Dataset entries>
◇ ◇ ◇ ◇

Lemma stripped_zeros f : forallb is_zero f = true -> rstrip "0"%char f = [].
Proof.
  intros Hf. destruct (rstrip_spec "0"%char f) as (k & He & [H|(l & x & H & Hx)]); [done|]. exfalso.
  rewrite He, H in Hf. rewrite !forallb_app in Hf. cbn in Hf. unfold is_zero in Hf. rewrite Hx in Hf.
  by rewrite andb_false_r in Hf.
Qed.

Lemma unit_normal s s' : UnitDecimalString s = true -> _decimal s = Ok s' -> UnitDecimalString s' = true.
Proof.
  intros Hu Hd. destruct (decimal_shape s s' Hd) as (neg & i & f & Hs).
  pose proof (decimal_normal _ _ _ _ _ Hs Hd) as [Hs' _ _].
  rewrite (unit_shape _ _ _ _ Hs) in Hu. rewrite (unit_shape _ _ _ _ Hs'). unfold unit_digits in *.
  destruct i as [|c [|]]; [done| |done]. destruct (is_zero c) eqn:Hc.
  - apply Ascii.eqb_eq in Hc as ->. cbn [andb orb] in *. destruct (forallb is_zero f) eqn:Hz; cbn [orb] in Hu.
    + by rewrite stripped_zeros.
    + rewrite orb_false_r in Hu. destruct neg; [done|]. cbn. by rewrite orb_true_r.
  - cbn [andb orb] in *. apply andb_true_iff in Hu as [[-> Hn]%andb_true_iff Hz]. destruct neg; [done|].
    by rewrite stripped_zeros.
Qed.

◇ ◇ ◇ ◇

Try it>
Output these and nothing else: the lines from the one holding "rewrite He, H" through the final line of the entries above, exactly as they appear.

Output for this task>
  rewrite He, H in Hf. rewrite !forallb_app in Hf. cbn in Hf. unfold is_zero in Hf. rewrite Hx in Hf.
  by rewrite andb_false_r in Hf.
Qed.

Lemma unit_normal s s' : UnitDecimalString s = true -> _decimal s = Ok s' -> UnitDecimalString s' = true.
Proof.
  intros Hu Hd. destruct (decimal_shape s s' Hd) as (neg & i & f & Hs).
  pose proof (decimal_normal _ _ _ _ _ Hs Hd) as [Hs' _ _].
  rewrite (unit_shape _ _ _ _ Hs) in Hu. rewrite (unit_shape _ _ _ _ Hs'). unfold unit_digits in *.
  destruct i as [|c [|]]; [done| |done]. destruct (is_zero c) eqn:Hc.
  - apply Ascii.eqb_eq in Hc as ->. cbn [andb orb] in *. destruct (forallb is_zero f) eqn:Hz; cbn [orb] in Hu.
    + by rewrite stripped_zeros.
    + rewrite orb_false_r in Hu. destruct neg; [done|]. cbn. by rewrite orb_true_r.
  - cbn [andb orb] in *. apply andb_true_iff in Hu as [[-> Hn]%andb_true_iff Hz]. destruct neg; [done|].
    by rewrite stripped_zeros.
Qed.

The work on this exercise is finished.